Your problem boils down to a fundamental misunderstanding about how classes work. A class is just a template (think of a cookie cutter shape). By calling the class you are creating an instance of the class. An instance is to a class what a cookie is to a cookie cutter. The function that tells your class how to make an instance is the __init__ function. So when you call:
x = Classroom()
What happens is the __init__ function is called for Classroom. You may be asking "But I didn't ever write an __init__ function for the class, so how does that work?" Simply put, all classes in python will automatically inherit from the object class even if they don't explicitly code it in, which means they use its methods unless you explicitly override them with your own. object has a very simple __init__ that pretty much doesn't do anything.
Going back to the cookie cutter analogy, in the same way that you can make different flavors of cookie (e.g. chocolate chip, oatmeal, peanut butter) from the same cookie cutter, so too can classes make different instances when you instantiate them with different parameters.
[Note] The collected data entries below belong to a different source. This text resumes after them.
(** [np.dot(A, x)] of a matrix and a vector. *)
Definition mat_vec (A : matrix) (x : vec) : vec :=
  map (fun row => dot row x) A.

Definition identity (n : nat) : matrix :=
  mk_matrix n n (fun i j => if (i =? j)%nat then 1 else 0).

(** ** Window generator *)

Definition a_table : list (string * vec) :=
  [ ("nuttall"%string, [0.355768; -0.487396; 0.144232; -0.012604]);
    ("blackman_nuttall"%string,
      [0.3635819; -0.4891775; 0.1365995; -0.0106411]);
    ("blackman_harris"%string, [0.35875; -0.48829; 0.14128; -0.01168]) ].

Definition window_generalised (x : vec) (window : string) : result vec :=
  a <- dict_getitem a_table window ;;
  let t := outer (fun k xj => 2 * PI * IZR k * xj) (arange 4) x in
  let w := sum_axis0 (length x)
             (zipWith (fun ak row => map (fun tkj => ak * cos tkj) row) a t) in
  Ok w.

(** The cosine sum the window families share. *)
Definition cosine_sum (a0 a1 a2 a3 x : R) : R :=
  a0 * cos (2 * PI * 0 * x) + a1 * cos (2 * PI * 1 * x)
  + a2 * cos (2 * PI * 2 * x) + a3 * cos (2 * PI * 3 * x).

(** ** Fourier design matrices *)

(** The channel indices a design matrix is built for: all of [0 .. N/2]
    when no selection is given. *)
Definition channels (N : Z) (fsel : option (list Z)) : list Z :=
  match fsel with
  | None => arange (N / 2 + 1)
  | Some l => l
  end.

Definition phase (N t f : Z) : R := 2 * PI * IZR t * IZR f / IZR N.

Definition fourier_matrix_r2c (N : Z) (fsel : option (list Z)) : matrix :=
  let fa := channels N fsel in
  let ta := arange N in
  let Fr := zeros (2 * length fa) (Z.to_nat N) in
  let Fr := set_rows_step2 0 (outer (fun f t => cos (phase N t f)) fa ta) Fr in
  let Fr :=
    set_rows_step2 1 (outer (fun f t => - sin (phase N t f)) fa ta) Fr in
  Fr.

(** [np.where((fa == 0) | (fa == N / 2), 1.0, 2.0) / N] at one channel. *)
Definition c2r_mul (N f : Z) : R :=
  (if (f =? 0)%Z || (f =? N / 2)%Z then 1 else 2) / IZR N.

Definition fourier_matrix_c2r (N : Z) (fsel : option (list Z)) : matrix :=
  let fa := channels N fsel in
  let mul := map (c2r_mul N) fa in
  let ta := arange N in
  let Fr := zeros (Z.to_nat N) (2 * length fa) in
  let Fr :=
    set_cols_step2 0
      (map (fun t => zipWith (fun f m => cos (phase N t f) * m) fa mul) ta)
      Fr in
  let Fr :=
    set_cols_step2 1
      (map (fun t => zipWith (fun f m => - sin (phase N t f) * m) fa mul) ta)
      Fr in
  Fr.

(** ** Reductions of a vector *)

(** [a.min()] and [a.max()]; NumPy refuses an empty array. *)
Definition vmin (a : vec) : result R :=
  match a with
  | [] => Raise (ValueError "zero-size array to reduction operation minimum")
  | x :: a' => Ok (fold_left Rmin a' x)
  end.

Definition vmax (a : vec) : result R :=
  match a with
  | [] => Raise (ValueError "zero-size array to reduction operation maximum")
  | x :: a' => Ok (fold_left Rmax a' x)
  end.

(** [a.ptp()], the peak-to-peak range. *)
Definition ptp (a : vec) : result R :=
  hi <- vmax a ;; lo <- vmin a ;; Ok (hi - lo).

(** [np.linspace(start, stop, num)]. *)
Definition linspace (start stop : R) (num : nat) : vec :=
  map (fun i => start + INR i * ((stop - start) / INR (num - 1))) (seq 0 num).

(** [np.sum(sig > thr)]: how many entries exceed the threshold. *)
Definition count_gt (thr : R) (sig : vec) : nat :=
  length (filter (fun s => if Rlt_dec thr s then true else false) sig).

(** ** Complex numbers and complex matrices *)

Definition complex : Type := (R * R)%type.

Definition RtoC (x : R) : complex := (x, 0).
Definition c0 : complex := RtoC 0.
Definition c1 : complex := RtoC 1.
Definition cadd (a b : complex) : complex := (fst a + fst b, snd a + snd b).
Definition copp (a : complex) : complex := (- fst a, - snd a).
Definition csub (a b : complex) : complex := (fst a - fst b, snd a - snd b).
Definition cmul (a b : complex) : complex :=
  (fst a * fst b - snd a * snd b, fst a * snd b + snd a * fst b).
Definition cconj (a : complex) : complex := (fst a, - snd a).

(** [np.exp(1j * theta)] for a real [theta]. *)
Definition cexp_i (theta : R) : complex := (cos theta, sin theta).

Definition cmatrix := list (list complex).

Definition cget (M : cmatrix) (i j : nat) : complex := nth j (nth i M []) c0.

Definition csum (f : nat -> complex) (n : nat) : complex :=
  fold_right cadd c0 (map f (seq 0 n)).

Definition cdot (u v : list complex) : complex :=
  fold_right cadd c0 (zipWith cmul u v).

Definition ccol (j : nat) (M : cmatrix) : list complex :=
  map (fun row => nth j row c0) M.

(** [np.dot(A, B)] where [B] has [m] columns. *)
Definition cmat_mul (m : nat) (A B : cmatrix) : cmatrix :=
  map (fun row => map (fun j => cdot row (ccol j B)) (seq 0 m)) A.

(** [M.T.conj()] of a matrix with [m] columns. *)
Definition conj_transpose (m : nat) (M : cmatrix) : cmatrix :=
  map (fun j => map cconj (ccol j M)) (seq 0 m).

(** The Kronecker delta. *)
Definition cdelta (i j : nat) : complex := if (i =? j)%nat then c1 else c0.

Definition cidentity (n : nat) : cmatrix := mk_matrix n n cdelta.

Definition cmat_sub (A B : cmatrix) : cmatrix := zipWith (zipWith csub) A B.

(** ** Null-delay projector *)

(** What [scipy.linalg.svd] returns: [u], the singular values and [vh]. *)
Record svd_result : Type := {
  svd_u : cmatrix;
  svd_sig : vec;
  svd_vh : cmatrix
}.

(** [U] is an [n] by [n] matrix with orthonormal columns. *)
Definition unitary (n : nat) (U : cmatrix) : Prop :=
  length U = n
  /\ (forall i, (i < n)%nat -> length (nth i U []) = n)
  /\ forall i j, (i < n)%nat -> (j < n)%nat ->
       csum (fun l => cmul (cconj (cget U l i)) (cget U l j)) n
       = cdelta i j.

(** The contract of [scipy.linalg.svd] on an [n] by [m] matrix [F]:
    [F = u diag(sig) vh] with [u] and [vh] unitary and the singular values
    non-negative, in descending order. *)
Definition is_svd (n m : nat) (F : cmatrix) (r : svd_result) : Prop :=
  let k := Nat.min n m in
  length (svd_sig r) = k
  /\ (forall s, In s (svd_sig r) -> 0 <= s)
  /\ (forall i j, (i <= j)%nat -> (j < k)%nat ->
        nth j (svd_sig r) 0 <= nth i (svd_sig r) 0)
  /\ unitary n (svd_u r)
  /\ unitary m (svd_vh r)
  /\ forall i j, (i < n)%nat -> (j < m)%nat ->
       cget F i j
       = csum (fun l => cmul (cmul (cget (svd_u r) i l)
                                   (RtoC (nth l (svd_sig r) 0)))
                             (cget (svd_vh r) l j)) k.

(** The windowed and masked design matrix
    [(mask * w)[:, newaxis] * exp(2j pi delay[newaxis, :] freq[:, newaxis])]. *)
Definition delay_design_matrix (mw freq delay : vec) : cmatrix :=
  zipWith (fun m f => map (fun dl => cmul (RtoC m) (cexp_i (2 * PI * dl * f)))
                          delay) mw freq.

(** [nmodes = np.sum(sig > tol * sig.max())]. *)
Definition removed_modes (tol : R) (sig : vec) : result nat :=
  smax <- vmax sig ;; Ok (count_gt (tol * smax) sig).

(** [np.identity(n) - np.dot(p, p.T.conj())] for [p = u[:, :nmodes]]. *)
Definition null_projector (n nmodes : nat) (u : cmatrix) : cmatrix :=
  let p := map (firstn nmodes) u in
  cmat_sub (cidentity n) (cmat_mul n p (conj_transpose nmodes p)).

(** Entry [(i, j)] of [np.dot(p, p.T.conj())] for [p] the first [r]
    columns of [u]. *)
Definition gram (u : cmatrix) (r i j : nat) : complex :=
  csum (fun k => cmul (cget u i k) (cconj (cget u j k))) r.

(** The window of the filter: the Nuttall window at the frequencies,
    rescaled to run from 0 to 1.  On an axis whose channels all have one
    frequency the range is zero and every location is [0/0]: the window
    and the design matrix are [nan], which [scipy.linalg.svd] refuses
    ([check_finite]) before anything else is done with them. *)
Definition filter_window (freq : vec) : result vec :=
  lo <- vmin freq ;;
  range <- ptp freq ;;
  if Req_dec_T range 0
  then Raise (ValueError "array must not contain infs or NaNs")
  else
    let x := map (fun f => (f - lo) / range) freq in
    window_generalised x "nuttall".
Like so (adapted from @Prune's answer):
class Student(object):
def __init__(self, name, age, grade):
self.name = name
self.age = age
self.grade = grade
def print_student(self):
print (self.age, self.grade, self.name)
James = Student('James Herbert', 15, 9)
James.print_student()
Diego = Student('Diego Heriberto', 14, 9)
Diego.print_student()
Which should print out:
15 9 James Herbert
14 9 Diego Heriberto
Each instance is different, and so behaves differently, but they both follow the same template laid out by the class.
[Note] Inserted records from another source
(** C6: when the envelope of the role lookup carries code 200 and its
    payload is not a non-empty list (absent, of another shape, or an empty
    list), [get_user_game_list] raises the client error
    "未找到游戏角色信息，请检查是否绑定角色"; a list it returns is never
    empty, and [checkin] never raises an index error. *)
Theorem no_role_found_never_index_error (st : state) :
  (forall game_id r,
      server (posted (io st)) (lookup_request (token (self st)) game_id)
      = Replied r ->
      Response.code r = 200 ->
      (forall l, Response.data r = PyList l -> l = []) ->
      get_user_game_list game_id st
      = (Raise (KurobbsClientException
                  "未找到游戏角色信息，请检查是否绑定角色"),
         answered (lookup_request (token (self st)) game_id) (dump r) st))
  /\ (forall game_id l st',
         get_user_game_list game_id st = (Ok l, st') -> l <> [])
  /\ (forall m st', checkin st <> (Raise (IndexError m), st')).
Proof.
  split; [ | split].
  - intros game_id r Hr Hc Hd.
    rewrite get_user_game_list_eq. cbv zeta. rewrite Hr, Hc. cbn.
    destruct (Response.data r) as [ | | | | | [ | x l] | ] eqn:E;
      try reflexivity.
    specialize (Hd _ eq_refl). discriminate.
  - intros game_id l st'. apply get_user_game_list_nonempty.
  - intros m st'. rewrite checkin_eq.
    destruct (get_user_game_list 3 st) as [[[ | x l] | e] st1] eqn:E.
    + apply get_user_game_list_nonempty in E. congruence.
    + unfold bind, lift.
      destruct (checkin_form x) as [d | e] eqn:F.
      * intros H. apply make_request_raise in H.
        destruct H as [m' [H | H]]; discriminate.
      * apply checkin_form_raise in F. destruct F as [m' ->]. congruence.
    + apply get_user_game_list_raise in E.
      destruct E as [m' [-> | [-> | ->]]]; cbn; discriminate.
Qed.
If you want a Classroom class, you could do something like this:
class Classroom(object):
def __init__(self):
# create a list to hold students and assign the list to self
self.students = list()
def add_student(self, student):
self.students.append(student)
def print_students(self):
# use a loop to print out all the students in the classroom instance
for stud in self.students:
stud.print_student()
cr = Classroom()
James = Student('James Herbert', 15, 9)
Diego = Student('Diego Heriberto', 14, 9)
cr.add_student(James)
cr.add_student(Diego)
cr.print_students()
This would have identical output to what was shown previously.
You may ask yourself "But there is the 'self' parameter that I never pass in. Is Python broken?" Python is working just fine. The self parameter is implicit when you call a method on an instance like James or Diego, but it is explicit in the actual body of the method. If you want to modify the instance in a method, then you must modify the self parameter. That is why we assign values to it in __init__. If you want to find out something about an instance, you check for it on the self parameter.